День, как и всегда, был расписан по минутам. Когда-то Юрий не замечал этого и даже радовался своей занятости и востребованности, но с каких-то пор внутри стало нарастать смутное тревожное несогласие с происходящим.
Он вздохнул и закрыл глаза, откинувшись в кресле и мысленно умоляя, чтобы не зазвонил телефон.
Что это? Старость? Но ему только сорок два. Младшему сыну едва минуло четыре.
Выгорание? Но он не уставал ни физически, ни эмоционально, вернее уставал умеренно, без чувства измождения или отвращения к работе.

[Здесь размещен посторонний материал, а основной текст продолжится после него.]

(** What a caller gets who retrieves the results of the futures [hs] in
    this order and prints each: the lines printed, and how the loop ends
    (the first failure ends it). *)
Fixpoint collect (fs : list task) (hs : list handle) : list string * outcome unit :=
  match hs with
  | [] => ([], Returns tt)
  | h :: hs' =>
      match nth_error fs h with
      | Some t =>
          match task_outcome t with
          | Returns s => let (out, r) := collect fs hs' in (s :: out, r)
          | Raises e => ([], Raises e)
          | Hangs => ([], Hangs)
          end
      | None => ([], Hangs)
      end
  end.


(** What the child of [do_something(seconds)] prints and sleeps when the
    duration is accepted. *)
Definition worker_trace (seconds : pyval) : list event :=
  [EPrint ("Sleeping " ++ py_str seconds ++ " seconds...")%string; ESleep seconds].

(** How a loop body that retrieves the result of one future and prints it
    ends, and what it prints. *)
Definition step_outcome (t : task) : outcome unit :=
  match task_outcome t with
  | Returns _ => Returns tt
  | Raises e => Raises e
  | Hangs => Hangs
  end.

Definition step_lines (t : task) : list event :=
  match task_outcome t with
  | Returns s => [EPrint s]
  | _ => []
  end.

Definition retrieves (body : handle -> M unit) : Prop :=
  forall h t w,
    pool_wf (ppe w) ->
    nth_error (futures (ppe w)) h = Some t ->
    exists w',
      body h w = (step_outcome t, w') /\
      trace w' = trace w ++ step_lines t /\
      evolves (ppe w) (ppe w').

(** A pool that has been closed for good: shut down, no work left
    running, every piece of submitted work finished, every worker process
    joined. *)
Definition pool_closed (p : pool) : Prop :=
  is_shutdown p = true /\
  running p = [] /\
  Permutation (finished p) (seq 0 (length (futures p))) /\
  Forall (fun s => s = Joined) (workers p).

(** ** Properties *)

(** *** The worker task *)

Lemma within_digits_bound (d : nat) (n : Z) :
  (0 <= n < 10 ^ Z.of_nat d)%Z -> within_digits d n = true.
Proof.
  revert n. induction d as [| d IH]; intros n Hn.
  - simpl in *. apply Z.eqb_eq. lia.
  - cbn [within_digits]. apply IH.
    rewrite Nat2Z.inj_succ, Z.pow_succ_r in Hn by lia. split.
    + apply Z.div_pos; lia.
    + apply Z.div_lt_upper_bound; lia.
Qed.

Lemma within_digits_S (d : nat) (n : Z) :
  within_digits d n = true -> within_digits (S d) n = true.
Proof.
  revert n. induction d as [| d IH]; intros n H.
  - simpl in *. apply Z.eqb_eq in H. subst n. reflexivity.
  - cbn [within_digits] in *. apply IH in H. exact H.
Qed.

Lemma within_digits_more (k d : nat) (n : Z) :
  within_digits d n = true -> within_digits (k + d) n = true.
Proof.
  intros H. induction k as [| k IH]; [exact H |].
  apply within_digits_S in IH. exact IH.
Qed.

(** The ints [time.sleep] accepts: from 0 to 9223372036. *)
Lemma valid_int_range (n : Z) :
  valid_duration (PyInt n) = true <-> (0 <= n <= 9223372036)%Z.
Proof.
  unfold valid_duration, sleep_error.
  change (Z.quot pytime_min ns_per_second) with (-9223372036)%Z.
  change (Z.quot pytime_max ns_per_second) with 9223372036%Z.
  destruct (n <? -9223372036)%Z eqn:H1;
    destruct (9223372036 <? n)%Z eqn:H2;
    destruct (n <? 0)%Z eqn:H3; cbn [orb];
    rewrite ?Z.ltb_lt, ?Z.ltb_ge in *;
    split; intros H; try discriminate; try reflexivity; lia.
Qed.
(** * Conway's Game of Life: the engine of [game.c] and the catalog of
    [patterns.c], embedded and verified.

    The C code works on a [Game] struct holding the two dimensions and two
    heap buffers of [int].  The embedding keeps that shape:

    - a C [int] is a [Z] inside the 32-bit range; signed overflow is
      undefined behaviour and is reported as [Undef];
    - a buffer is a [list Z]; reading or writing outside of it is
      undefined behaviour, reported as [Undef] as well;
    - every function that can run into undefined behaviour returns an
      [outcome]; state is passed explicitly;
    - [for] loops over a counter become [for_loop], which runs the body on
      consecutive counter values. *)

From Stdlib Require Import ZArith List Lia Bool String Ascii SpecFloat.
From stdpp Require Import base list.

Local Open Scope Z_scope.

(** ** Outcomes: a value, or undefined behaviour *)

Inductive outcome (A : Type) : Type :=
| Ret (a : A)
| Undef.

Arguments Ret {A} a.
Arguments Undef {A}.

Definition bind {A B : Type} (m : outcome A) (k : A -> outcome B) : outcome B :=
  match m with
  | Ret a => k a
  | Undef => Undef
  end.

Notation "'let!' x ':=' m 'in' k" := (bind m (fun x => k))
  (at level 10, x pattern, m at level 100, k at level 200).

(** ** C integers

    [int] is 32 bits wide and [size_t] 64 bits, as on LP64 platforms. *)

Definition INT_MIN : Z := - 2 ^ 31.
Definition INT_MAX : Z := 2 ^ 31 - 1.
Definition SIZE_MOD : Z := 2 ^ 64.

Definition int_ok (z : Z) : bool := (INT_MIN <=? z) && (z <=? INT_MAX).

(** The result of a signed operation: defined only when representable. *)
Definition int_of (z : Z) : outcome Z := if int_ok z then Ret z else Undef.
Definition int_add (a b : Z) : outcome Z := int_of (a + b).
Definition int_mul (a b : Z) : outcome Z := int_of (a * b).

(** Conversion of an [int] to [size_t], and unsigned multiplication. *)
Definition to_size_t (z : Z) : Z := z mod SIZE_MOD.
Definition size_mul (a b : Z) : Z := (a * b) mod SIZE_MOD.

Definition sizeof_int : Z := 4.

(** ** Buffers of [int] *)

Definition load (buf : list Z) (i : Z) : outcome Z :=
  if 0 <=? i then
    match buf !! Z.to_nat i with
    | Some v => Ret v
    | None => Undef
    end
  else Undef.

Definition store (buf : list Z) (i v : Z) : outcome (list Z) :=
  if (0 <=? i) && (i <? Z.of_nat (length buf))
  then Ret (<[Z.to_nat i := v]> buf)
  else Undef.

(** [for (i = lo; ...; i++) body], run for [n] iterations. *)
Fixpoint for_loop {S : Type} (lo : Z) (n : nat) (body : Z -> S -> outcome S)
    (s : S) : outcome S :=
  match n with
  | O => Ret s
  | Datatypes.S n' => let! s' := body lo s in for_loop (lo + 1) n' body s'
  end.

(** ** game.h: the [Game] struct

    [cells] and [next] are the contents of the two blocks the struct points
    to.  [game_create] obtains them from two separate [calloc] calls, so they
    never overlap: a write to one leaves the other as it is. *)

Record Game : Type := mkGame {
  width : Z;
  height : Z;
  cells : list Z;
  next : list Z
}.
(** * @rumenx/feed: the feed aggregate, its validator and its renderers

    A shallow embedding of [src/utils/Validator.ts], [src/utils/XmlHelper.ts],
    [src/utils/DateHelper.ts] and [src/core/Feed.ts], followed by the
    properties of the feed that the specification states and by further
    properties of the helpers and of the feed, read from the code.

    Conventions of the embedding.
    - A JavaScript string is a [string]: a sequence of code units, of which
      the model covers the units below 256.
    - A value of TypeScript type [T | undefined] (an optional field) is an
      [option T]; a parameter typed [any] is a [JsValue].
    - The [Feed] object is a record; a method is a computation in the monad
      [M], which threads the object and the clock and may throw.
    - Priorities are IEEE doubles ([float]); counts, byte sizes and pixel
      sizes are integers ([Z] or [nat]). *)

From Stdlib Require Import String Ascii List ZArith Lia Bool.
From Stdlib Require Import PrimFloat Uint63 DecimalString.
Import ListNotations.
Local Open Scope list_scope.
Local Open Scope string_scope.

(* ================================================================= *)
(** ** JavaScript strings and values *)

Module Js.

(** [typeof]-distinguishable values that reach the [any]-typed validators. *)
Inductive JsValue :=
| JUndefined
| JNull
| JBool (b : bool)
| JNum (x : float)
| JStr (s : string).

(** White space as [String.prototype.trim] and the regex class [\s] see it,
    among the code units below 256: TAB, LF, VT, FF, CR, SP and NBSP. *)
Definition isWhiteSpace (c : ascii) : bool :=
  let n := nat_of_ascii c in
  ((9 <=? n) && (n <=? 13) || (n =? 32) || (n =? 160))%nat.

(** Line terminators (what the regex atom [.] refuses): LF and CR. *)
Definition isLineTerminator (c : ascii) : bool :=
  let n := nat_of_ascii c in ((n =? 10) || (n =? 13))%nat.

Fixpoint trimStart (s : string) : string :=
  match s with
  | EmptyString => EmptyString
  | String c s' => if isWhiteSpace c then trimStart s' else s
  end.

Fixpoint trimEnd (s : string) : string :=
  match s with
  | EmptyString => EmptyString
  | String c s' =>
      match trimEnd s' with
      | EmptyString => if isWhiteSpace c then EmptyString else String c EmptyString
      | t => String c t
      end
  end.

(** [s.trim()] *)
Definition trim (s : string) : string := trimEnd (trimStart s).

(** A string is truthy when it is not empty. *)
Definition nonEmpty (s : string) : bool :=
  match s with EmptyString => false | _ => true end.

(** [s.startsWith(p)] *)
Definition startsWith (p s : string) : bool := String.prefix p s.

(** [s.endsWith(p)] *)
Fixpoint endsWith (p s : string) : bool :=
  (p =? s) ||
  match s with
  | EmptyString => false
  | String _ s' => endsWith p s'
  end.

(** [s.slice(0, -1)] *)
Fixpoint sliceDropLast (s : string) : string :=
  match s with
  | EmptyString => EmptyString
  | String c EmptyString => EmptyString
  | String c s' => String c (sliceDropLast s')
  end.
(** ** One frame of PVS, given what its recursive calls do *)
Section FrameFacts.
Context `{SearchConstants} {Board Hash : Type}
        `{BoardOps Board} `{HashOps Hash Board} `{SearchSpaceOps Board}.
Variable qrank : Board -> nat.
Hypothesis Hrank : quiescenceRank qrank.
Hypothesis Hpawn : 0 < PAWN_VALUE.
Variable K : Z.
Hypothesis HK : 2 <= K.
Variable n : nat.
Variable self : @PVSfun Board Hash.
Hypothesis Hself : frameSpec qrank K n self.

Implicit Type g : Globals Hash.
Implicit Type b copy : Board.

(** A recursive call at a depth no larger than [depth - 1], on a board no
    higher than [b], made between [ply++] and [ply--]. *)
Lemma self_call b copy depth d alpha beta line g :
  1 <= depth -> d <= depth - 1 ->
  (qrank copy <= qrank b)%nat ->
  (Z.to_nat depth + qrank b <= n)%nat ->
  nullMoveCount (searchParams g) <= K ->
  exists r copy' line' g',
    self copy d alpha beta line (inc_ply g) = Some (r, copy', line', g') /\
    (qrank copy' <= qrank b)%nat /\
    Restores g (dec_ply g').
Proof.
  intros Hd Hdd Hc Hn Hcount.
  destruct (Hself copy d alpha beta line (inc_ply g))
    as ([[[r copy'] line'] g'] & E & Hq & HR & _); [lia|exact Hcount|].
  exists r, copy', line', g'. split; [exact E|]. split; [lia|].
  now apply Restores_ply_bracket.
Qed.
(** * The Todo service of [main.py]: model and verified properties

    [main.py] is a FastAPI application with five endpoints over one SQLModel
    table, [Todo].  The endpoint functions are embedded below statement by
    statement, in a state-and-exception monad over the SQLAlchemy session
    they receive from [get_session].

    The session and the database behind it are library code.  They are
    modelled after the configuration the repository's tests run the service
    on ([test_main.py], [session_fixture]): SQLModel over SQLite.

    - The table [todo] is a rowid table whose [id] column is the INTEGER
      PRIMARY KEY, a signed 64-bit integer.  Its rows are kept in ascending
      [id] order and a [SELECT] without [ORDER BY] scans them in that order.
    - An [INSERT] that names no [id] takes the largest [id] in use plus one
      (1 on an empty table); once the largest [id] is 9223372036854775807,
      SQLite searches for an unused positive [id] at random and, if the
      search gives up, fails with "database or disk is full"
      ([OperationalError]).  What the search comes up with is not determined
      by the program; it is the parameter [random_rowid].
    - An [INSERT] naming an [id] already in use, or leaving [title] null,
      violates a constraint of the table and raises [IntegrityError].
    - An integer outside the signed 64-bit range cannot be bound to a
      statement: the driver raises [OverflowError].
    - A session runs a unit of work: [add] registers a transient object,
      attribute writes on a loaded object mark it modified, [delete] marks a
      loaded object, and [commit] flushes all of that to the table in one
      transaction (rolled back as a whole on error).  Leaving the [with]
      block of [get_session] discards whatever was not committed.
    - The body of a creation is turned into a [Todo] object without
      validation ([Todo] is a table class), so that its [title] may be
      missing or null when it reaches [create_todo].  The fields of a body
      are otherwise taken to be of the declared types: a string or an
      integer, null, or omitted.  What happens to a body with a field of
      another JSON type is outside the model. *)

From Stdlib Require Import ZArith List String Bool Lia Sorted.
Import ListNotations.

Local Open Scope string_scope.
Local Open Scope list_scope.
Local Open Scope Z_scope.

(** ** Data model *)

(** [class Todo(SQLModel, table=True)]: the table row and, as the source says,
    the same class used at the API level.  The annotation of [title] is
    [str]; an object of a table class can nevertheless hold [None] there. *)
Record Todo : Type := mkTodo {
  id : option Z;               (* id: int | None = Field(default=None, primary_key=True) *)
  title : option string;       (* title: str *)
  description : option string  (* description: str | None = Field(default=None) *)
}.

(** [class TodoUpdate(BaseModel)]. *)
Module TodoUpdate.
Record t : Type := mk {
  title : option string;        (* title: str | None = None *)
  description : option string   (* description: str | None = None *)
}.
End TodoUpdate.

(** The exceptions that can reach the framework. *)
Inductive exn : Type :=
| HTTPException (status_code : Z) (detail : string)
| IntegrityError
| OverflowError
| OperationalError
| InvalidRequestError.

(** The integers an INTEGER column holds and a statement can be bound to. *)
Definition int64_min : Z := -9223372036854775808.
Definition int64_max : Z := 9223372036854775807.

Definition is_int64 (i : Z) : bool :=
  Z.leb int64_min i && Z.leb i int64_max.
Arguments is_int64 : simpl never.

(** ** The table *)

Definition Table : Type := list Todo.

(** What the program does not determine: the outcome of SQLite's random
    search for an unused rowid on a table whose largest rowid is the largest
    integer, and whether SQLAlchemy can make an engine of a URL (its syntax,
    the dialect and the driver it names). *)
Class Platform : Type := {
  random_rowid : Table -> option Z;
  engine_available : string -> bool
}.

(** A platform to evaluate the properties on: the random search gives up, and
    an engine can be made of the URLs of SQLite. *)
Definition sample_platform : Platform :=
  {| random_rowid := fun _ => None;
     engine_available := fun url => String.prefix "sqlite://" url |}.

(** The rowid of a row: its [id], as the 64-bit integer the column holds. *)
Definition key (t : Todo) : option Z :=
  match id t with
  | Some j => if is_int64 j then Some j else None
  | None => None
  end.

Definition has_id (i : Z) (t : Todo) : bool :=
  match key t with
  | Some j => Z.eqb i j
  | None => false
  end.

(** The row stored under [i]: what [SELECT ... FROM todo WHERE id = i]
    returns. *)
Definition select_by_id (tbl : Table) (i : Z) : option Todo :=
  find (has_id i) tbl.

(** The largest rowid in the table, if any. *)
Fixpoint max_id (tbl : Table) : option Z :=
  match tbl with
  | [] => None
  | t :: tl =>
      match key t, max_id tl with
      | Some i, Some m => Some (Z.max i m)
      | Some i, None => Some i
      | None, m => m
      end
  end.

Definition id_above (k : Z) (t : Todo) : bool :=
  match key t with
  | Some j => Z.ltb k j
  | None => false
  end.
(** ** The methods on the shared structure *)

(** [Update] on a controller that is not a bar never returns: [Start]
    leaves [cf] nil for the other styles, and a send on a nil channel
    blocks for ever (it does not panic).  The caller stays in the send
    with the wait-group counter raised. *)
Theorem Update_without_bar_channel_blocks (p : Progress) (pct : float64) :
  style p <> bar ->
  cf p = None ->
  0 <= wg p ->
  exists w : world,
    run (mkworld p []) (Start p ++ Update pct) =
    Blocked w [SendCf (capped pct); WgDone] /\
    cf (shared w) = None /\
    wg (shared w) = wg p + 2.
Proof.
  intros Hst Hcf Hwg.
  assert (E1 : (wg p + 1 <? 0) = false) by (apply Z.ltb_ge; lia).
  assert (E2 : (wg p + 1 + 1 <? 0) = false) by (apply Z.ltb_ge; lia).
  unfold Start.
  destruct (Z.eqb_spec (style p) spinner) as [_|_];
    [|destruct (Z.eqb_spec (style p) bar) as [Hb|_]; [contradiction|];
      destruct (Z.eqb_spec (style p) loading) as [_|_]];
    cbn; rewrite E1; cbn; rewrite E2; cbn; rewrite Hcf; cbn;
    eexists; (split; [reflexivity|]); (split; [cbn; assumption|cbn; lia]).
Qed.

(** Before [Start] every channel is nil, so [Success], [Fail] and [Update]
    all wait in their send: none of them completes. *)
Theorem methods_before_Start_block (p : Progress) (l : list goroutine) (pct : float64) :
  style p = spinner \/ style p = bar \/ style p = loading ->
  cf p = None ->
  c p = None ->
  0 <= wg p ->
  run (mkworld p l) (Success p) = Blocked (mkworld p l) (Success p) /\
  run (mkworld p l) (Fail p) = Blocked (mkworld p l) (Fail p) /\
  run (mkworld p l) (Update pct) =
  Blocked (mkworld (set_wg p (wg p + 1)) l) [SendCf (capped pct); WgDone].
Proof.
  intros Hst Hcf Hc Hwg.
  assert (E1 : (wg p + 1 <? 0) = false) by (apply Z.ltb_ge; lia).
  split; [|split].
  - unfold Success, close_ops.
    destruct Hst as [H|[H|H]]; rewrite H; cbn; rewrite ?Hcf, ?Hc; reflexivity.
  - unfold Fail, close_ops.
    destruct Hst as [H|[H|H]]; rewrite H; cbn; rewrite ?Hcf, ?Hc; reflexivity.
  - cbn. rewrite E1. cbn. rewrite Hcf. reflexivity.
Qed.

(** The end of a bar's life.  While the rendering goroutine is alive
    [Success] gets its -1.0 accepted and then waits in [wg.Wait]; once the
    goroutine has called [wg.Done] the wait ends and the channel is
    closed; after that a second [Success], a [Fail] or an [Update] panics
    in its send on the closed channel. *)
Theorem Success_bar_lifecycle
  (p : Progress) (q : chan float64) (l : list goroutine)
  (left_over : list float64) (pct : float64) :
  style p = bar ->
  cf p = Some q ->
  closed q = false ->
  (List.length (buf q) < cap q)%nat ->
  0 < wg p ->
  run (mkworld p l) (Success p) =
  Blocked (mkworld (set_cf p (Some (mkchan (cap q) (buf q ++ [f64_neg1]) false))) l)
          [WgWait; CloseCf] /\
  run (mkworld (set_wg (set_cf p (Some (mkchan (cap q) left_over false))) 0) l)
      [WgWait; CloseCf] =
  Finished (mkworld (set_wg (set_cf p (Some (mkchan (cap q) left_over true))) 0) l) /\
  run (mkworld (set_wg (set_cf p (Some (mkchan (cap q) left_over true))) 0) l)
      (Success p) = Crashed /\
  run (mkworld (set_wg (set_cf p (Some (mkchan (cap q) left_over true))) 0) l)
      (Fail p) = Crashed /\
  run (mkworld (set_wg (set_cf p (Some (mkchan (cap q) left_over true))) 0) l)
      (Update pct) = Crashed.
Proof.
  intros Hst Hcf Hcl Hroom Hwg.
  assert (E : (wg p =? 0) = false) by (apply Z.eqb_neq; lia).
  assert (Hlt : (List.length (buf q) <? cap q)%nat = true) by (apply Nat.ltb_lt; exact Hroom).
  unfold Success, Fail, close_ops. rewrite Hst.
  split; [|repeat split].
  cbn -[Nat.ltb]. rewrite Hcf. cbn -[Nat.ltb]. rewrite Hcl, Hlt. cbn. rewrite E. reflexivity.
Qed.
(* ===== verification/Stages.v ===== *)
(** * The stages: each process body run from its inherited descriptors

    After its last [fork], every process of the pipeline only closes,
    duplicates and execs: calls that touch nothing but its own descriptor
    table.  The lemmas here run each body ([Processes.child_body],
    [Processes.grandchild_body], [Processes.great_grandchild]) with
    [Kernel.local_run], from a table that holds the pipe ends at the
    descriptors [pipe] returned, to the [execlp] that replaces it, on the
    success path and on the path where the command is not found.  These
    are the "build one stage" steps the whole-system runs of [Pipeline]
    are composed of. *)

From stdpp Require Import base gmap sets list strings.
From Stdlib Require Import ZArith Lia.
From S2P Require Import Prelude FdTable Syscall Processes Kernel.

Module Stages.
Import FdTable Syscall Processes Kernel.

Local Open Scope string_scope.

Section stages.
  Context (C : config) (ppid : nat) (t : fdtab) (e : errno).

  (** [wc -l]: the read end of the first pipe becomes descriptor 0, and
      both original pipe descriptors are gone.  When [pipe] returned the
      read end as descriptor 0 itself, [dup2(0, 0)] does nothing and the
      [close] that follows leaves the child with no descriptor 0: the
      formula covers both cases. *)
Lemma child_body_run r w dr dw k :
    t !! r = Some dr -> t !! w = Some dw -> r <> w -> w <> 0 ->
    0 < open_max C -> "wc" ∈ path C ->
    local_run C 4 (mkProc ppid t e (Running (child_body (Z.of_nat r, Z.of_nat w) k))) =
      Some (mkProc ppid (delete r (<[0 := dr]> (delete w t))) e (Image "wc" ["wc"; "-l"])).
  Proof.
    intros. destruct (decide (r = 0)) as [->|?]; do 4 local_step; [|reflexivity].
    unfold set_state, set_fds. kstate_simpl. do 2 f_equal. map_ext.
  Qed.

  (** When [wc] is not on [PATH], [execlp] returns, [errno] is [ENOENT],
      and the child is about to print its diagnostic and exit. *)
Lemma child_body_exec_fails r w dr dw k :
    t !! r = Some dr -> t !! w = Some dw -> r <> w -> r <> 0 ->
    0 < open_max C -> "wc" ∉ path C ->
    local_run C 5 (mkProc ppid t e (Running (child_body (Z.of_nat r, Z.of_nat w) k))) =
      Some (mkProc ppid (delete r (<[0 := dr]> (delete w t))) ENOENT
              (Running (Write STDERR_FILENO
                          ("execlp wc failed: No such file or directory" ++ endl)
                          (fun _ => Exit (-1))))).
  Proof. intros. do 5 local_step. reflexivity. Qed.

  (** [grep <term>]: the read end of the second pipe becomes descriptor 0,
      the write end of the first becomes descriptor 1, and the four
      original pipe descriptors are gone.  When the read end of the first
      pipe is descriptor 0 itself, its [close] (line 96) closes the
      descriptor 0 that [dup2] has just set: the formula covers both
      cases. *)
Lemma grandchild_body_run term r0 w0 r1 w1 dr0 dw0 dr1 dw1 k :
    t !! r0 = Some dr0 -> t !! w0 = Some dw0 -> t !! r1 = Some dr1 -> t !! w1 = Some dw1 ->
    NoDup [r0; w0; r1; w1; 1] -> NoDup [w0; r1; w1; 0] -> 1 < open_max C -> "grep" ∈ path C ->
    local_run C 7 (mkProc ppid t e (Running (grandchild_body term (Z.of_nat r0, Z.of_nat w0)
                                                         (Z.of_nat r1, Z.of_nat w1) k))) =
      Some (mkProc ppid (delete w0 (<[1 := dw0]> (delete r0 (delete r1 (<[0 := dr1]> (delete w1 t))))))
                   e (Image "grep" ["grep"; term])).
  Proof.
    intros ???? Hd Hd' ??. nodup_facts Hd. nodup_facts Hd'.
    destruct (decide (r0 = 0)) as [->|?]; do 7 local_step; reflexivity.
  Qed.

  (** [ps aux]: the write end of the second pipe becomes descriptor 1, and
      the four original pipe descriptors are gone. *)
Lemma great_grandchild_run r0 w0 r1 w1 dr0 dw0 dr1 dw1 k :
    t !! r0 = Some dr0 -> t !! w0 = Some dw0 -> t !! r1 = Some dr1 -> t !! w1 = Some dw1 ->
    NoDup [r0; w0; r1; w1; 1] -> 1 < open_max C -> "ps" ∈ path C ->
    local_run C 6 (mkProc ppid t e (Running (great_grandchild (Z.of_nat r0, Z.of_nat w0)
                                                            (Z.of_nat r1, Z.of_nat w1) k))) =
      Some (mkProc ppid (delete w1 (<[1 := dw1]> (delete r1 (delete w0 (delete r0 t)))))
                   e (Image "ps" ["ps"; "aux"])).
  Proof. intros ???? Hd ??. nodup_facts Hd. do 6 local_step. reflexivity. Qed.
  (** When [grep] is not on [PATH], the grandchild has rewired its
      descriptors as on the success path, [execlp] returns with [errno]
      set to [ENOENT] (line 99), and the grandchild is about to print its
      diagnostic (line 100) and exit (line 101). *)
Lemma grandchild_body_exec_fails term r0 w0 r1 w1 dr0 dw0 dr1 dw1 k :
    t !! r0 = Some dr0 -> t !! w0 = Some dw0 -> t !! r1 = Some dr1 -> t !! w1 = Some dw1 ->
    NoDup [r0; w0; r1; w1; 1] -> NoDup [w0; r1; w1; 0] -> 1 < open_max C -> "grep" ∉ path C ->
    local_run C 8 (mkProc ppid t e (Running (grandchild_body term (Z.of_nat r0, Z.of_nat w0)
                                                         (Z.of_nat r1, Z.of_nat w1) k))) =
      Some (mkProc ppid (delete w0 (<[1 := dw0]> (delete r0 (delete r1 (<[0 := dr1]> (delete w1 t))))))
                   ENOENT (Running (Write STDERR_FILENO
                                      ("execlp grep failed: No such file or directory" ++ endl)
                                      (fun _ => Exit (-1))))).
  Proof.
    intros ???? Hd Hd' ??. nodup_facts Hd. nodup_facts Hd'.
    destruct (decide (r0 = 0)) as [->|?]; do 8 local_step; reflexivity.
  Qed.

  (** When [ps] is not on [PATH], the great-grandchild is about to print
      its diagnostic (line 89) and exit (line 90). *)
Lemma great_grandchild_exec_fails r0 w0 r1 w1 dr0 dw0 dr1 dw1 k :
    t !! r0 = Some dr0 -> t !! w0 = Some dw0 -> t !! r1 = Some dr1 -> t !! w1 = Some dw1 ->
    NoDup [r0; w0; r1; w1; 1] -> 1 < open_max C -> "ps" ∉ path C ->
    local_run C 7 (mkProc ppid t e (Running (great_grandchild (Z.of_nat r0, Z.of_nat w0)
                                                            (Z.of_nat r1, Z.of_nat w1) k))) =
      Some (mkProc ppid (delete w1 (<[1 := dw1]> (delete r1 (delete w0 (delete r0 t)))))
                   ENOENT (Running (Write STDERR_FILENO
                                      ("execlp ps failed: No such file or directory" ++ endl)
                                      (fun _ => Exit (-1))))).
  Proof. intros ???? Hd ??. nodup_facts Hd. do 7 local_step. reflexivity. Qed.
End stages.

End Stages.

В семье что-то? Нет. На удивление, и шестнадцать лет спустя он все еще любил жену и точно знал, что и она его тоже. Двое детей, опять же. Все хорошо.
Так что же щемило?
Неужели настиг знаменитый кризис среднего возраста и скоро захочется или пуститься во все тяжкие, или испробовать что-то настолько непривычное, чтобы адреналин хлынул по венам и заставил почувствовать, что жизнь не спешит к закату?
Юрий улыбнулся, поняв вдруг, насколько далек он сейчас ото всего шаблонного, заученного, миллион раз слышанного от друзей, метнувшихся к двадцатилетним девочкам за инъекцией невозвратной молодости или ради нее же взгромоздившихся на мотоциклы, полезших в горы, сиганувших с парашютом, а то и пошедших искать просветления в тибетских далях.
Нет, нет, нет. Все мимо.
В цель било только одиночество, которого у него, по сути, не было вообще.
Но одновременно оно было повсюду. Он пропитался им с недавних пор, хотя, скорее, с недавних пор он начал его по-настоящему осознавать, а чувствовал и много раньше. В институте его считали депрессивным и немного странным, потому что случалось ему как будто выпадать из жизни, разочаровавшись даже в самом любимом.